Runs on every compute node. Responsibilities:

- Reports node resources (CPUs, memory, GPUs) to slurmctld
- Receives job launch requests from slurmctld
- Spawns job steps via `slurmstepd`
- Enforces resource limits (via cgroups)
- Reports job status and resource usage back to slurmctld

---

## slurmdbd: The Accounting Daemon

A dedicated daemon that mediates between slurmctld and the database:

- Stores job records, associations (accounts/users), fairshare data, and resource limits
- Buffers database writes for performance
- Supports multiple clusters sharing one database
- Backend: MySQL or MariaDB

**Why a separate daemon?** Decouples slurmctld from the database. If the database is slow or temporarily down, slurmctld continues to function and slurmdbd queues writes.

---

## Authentication

Slurm offers multiple authentication methods:

### Munge (Traditional Default)

[MUNGE](https://dun.github.io/munge/) provides symmetric-key authentication. Every node shares a common key (`/etc/munge/munge.key`), and the `munged` daemon handles credential creation and validation.

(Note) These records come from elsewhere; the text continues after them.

(** C2, at the failing input.  With the scratch directory /tmp/tmpab and the
    member ../tmpabc/evil, the resolved destination is /tmp/tmpabc/evil, which
    is not below the scratch directory; yet the guard, comparing the two path
    strings by prefix, accepts the member, and [_extract_to_dir] raises nothing
    and hands the archive to the library's [extractall], for a tar and for a
    zip alike.  The honest ../../evil is rejected. *)
Theorem traversal_guard_accepts_sibling_prefix :
  let out_dir := "/tmp/tmpab" in
  let name := "../tmpabc/evil" in
  let dest := PyPath.resolve (PyPath.join (PyPath.parse out_dir) name) in
  PyPath.to_str dest = "/tmp/tmpabc/evil"
  /\ PyPath.is_within (PyPath.resolve (PyPath.parse out_dir)) dest = false
  /\ member_is_safe out_dir name = true
  /\ traversal_guard "tar" out_dir [name] = Ok tt
  /\ _extract_to_dir sibling_archive "payload" "bird_linux_amd64.tar.gz" out_dir
     = tar_extractall sibling_archive "payload" out_dir
  /\ _extract_to_dir sibling_archive "payload" "bird_linux_amd64.zip" out_dir
     = zip_extractall sibling_archive "payload" out_dir
  /\ traversal_guard "tar" out_dir ["../../evil"]
     = Raise (RuntimeError "unsafe tar member path: ../../evil").
Proof. cbv zeta. repeat split; vm_compute; reflexivity. Qed.

(** ** Effects of one loop iteration *)

Lemma truthy_or_empty (o : option string) :
  PyStr.truthy (Some (PyStr.or_empty o)) = PyStr.truthy o.
Proof. destruct o as [[|c s]|]; reflexivity. Qed.

Lemma process_target_no_asset (w : World) (assets : list asset) (st : state)
    (goos goarch : string) (required : bool) :
  _pick_asset assets goos goarch = Ok None ->
  process_target w assets st (goos, goarch, required)
  = if required then (eprint (msg_no_asset goos goarch) st, Return 1)
    else (eprint (msg_no_asset goos goarch +:+ " (skipping)") st, Next).
Proof. intros H. unfold process_target. rewrite H. reflexivity. Qed.

Lemma process_target_invalid (w : World) (assets : list asset) (st : state)
    (goos goarch : string) (required : bool) (a : asset) :
  _pick_asset assets goos goarch = Ok (Some a) ->
  PyStr.truthy (a_browser_download_url a) = false
  \/ PyStr.truthy (a_name a) = false ->
  process_target w assets st (goos, goarch, required)
  = (eprint (msg_invalid goos goarch) st, Return 1).
Proof.
  intros H Hbad. unfold process_target. rewrite H, truthy_or_empty.
  destruct Hbad as [-> | ->]; [reflexivity | now rewrite orb_true_r].
Qed.

Lemma process_target_not_located (w : World) (assets : list asset) (st : state)
    (goos goarch : string) (required : bool) (a : asset) (payload : bytes)
    (tree : list node) :
  let name := PyStr.or_empty (a_name a) in
  let st1 := fresh_temp (eprint (msg_downloading name goos goarch) st) in
  _pick_asset assets goos goarch = Ok (Some a) ->
  PyStr.truthy (a_browser_download_url a) = true ->
  PyStr.truthy (a_name a) = true ->
  _download w (PyStr.or_empty (a_browser_download_url a)) = Ok payload ->
  _extract_to_dir (archives w) payload name (tempdir w (ntemp st)) = Ok tree ->
  _find_bird_binary (tempdir w (ntemp st)) tree (String.eqb goos "windows") = None ->
  process_target w assets st (goos, goarch, required)
  = if required then (eprint (msg_not_located name) st1, Return 1)
    else (eprint (msg_not_located name +:+ " (skipping)") st1, Next).
Proof.
  intros name st1 Hp Hu Hn Hd He Hf. unfold process_target.
  rewrite Hp, truthy_or_empty, Hu, Hn. cbn [negb orb].
  rewrite Hd. cbn [ntemp eprint]. fold name. rewrite He, Hf. reflexivity.
Qed.

Lemma diag_no_asset (goos goarch : string) : is_diag (msg_no_asset goos goarch).
Proof. reflexivity. Qed.

Lemma diag_invalid (goos goarch : string) : is_diag (msg_invalid goos goarch).
Proof. reflexivity. Qed.

Lemma diag_not_located (name : string) : is_diag (msg_not_located name).
Proof. reflexivity. Qed.

Create HintDb diag.
#[local] Hint Resolve diag_no_asset diag_invalid diag_not_located : diag.

Lemma process_target_effect (w : World) (assets : list asset) (st : state)
    (t : target) (st' : state) (fl : flow) :
  process_target w assets st t = (st', fl) -> iteration_effect st t st' fl.
Proof.
  destruct t as [[goos goarch] required]. unfold process_target.
  destruct (_pick_asset assets goos goarch) as [[a|]|e].
  - destruct (negb _ || negb _).
    { intros [= <- <-]. simpl. eauto 8 with diag. }
    destruct (_download w _) as [payload|e]; [|intros [= <- <-]; reflexivity].
    destruct (_extract_to_dir _ _ _ _) as [tree|e]; [|intros [= <- <-]; reflexivity].
    destruct (_find_bird_binary _ _ _) as [bird_path|].
    + destruct (copy2 w _ _); intros [= <- <-]; simpl; eauto.
    + destruct required; intros [= <- <-]; simpl; eauto 8 with diag.
  - destruct required; intros [= <- <-]; simpl; eauto 8 with diag.
  - intros [= <- <-]. reflexivity.
Qed.

(** ** Effects of the whole loop *)

Lemma staged_of_required (ts ks : list target) (t : target) :
  staged_of ts ks -> In t ts -> t_required t = true -> In t ks.
Proof.
  induction 1 as [|u ts ks _ IH|u ts ks Hu _ IH]; intros Hin Hr.
  - destruct Hin.
  - destruct Hin as [->|Hin]; [now left | right; auto].
  - destruct Hin as [->|Hin]; [congruence | auto].
Qed.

- **Pros:** Battle-tested, simple for on-prem clusters
- **Cons:** Requires munge daemon on every node, key distribution management

### auth/slurm (Modern Alternative, 23.11+)

Slurm's internal authentication plugin using HMAC SHA-256:

- Shared key file: `/etc/slurm/slurm.key`
- Simpler than Munge (no separate daemon)
- Supports LDAP-less operation via credential extensions
- Recommended for new deployments

### JWT (JSON Web Tokens)

Used as `AuthAltType` alongside Munge or auth/slurm:

- Primary use: REST API authentication via slurmrestd
- Supports external identity providers (AWS Cognito, KeyCloak, Azure AD) via JWKS
- RS256 (asymmetric) keys for external providers, HS256 for internal use
- Not suitable for all operations (interactive `srun` not supported with JWT)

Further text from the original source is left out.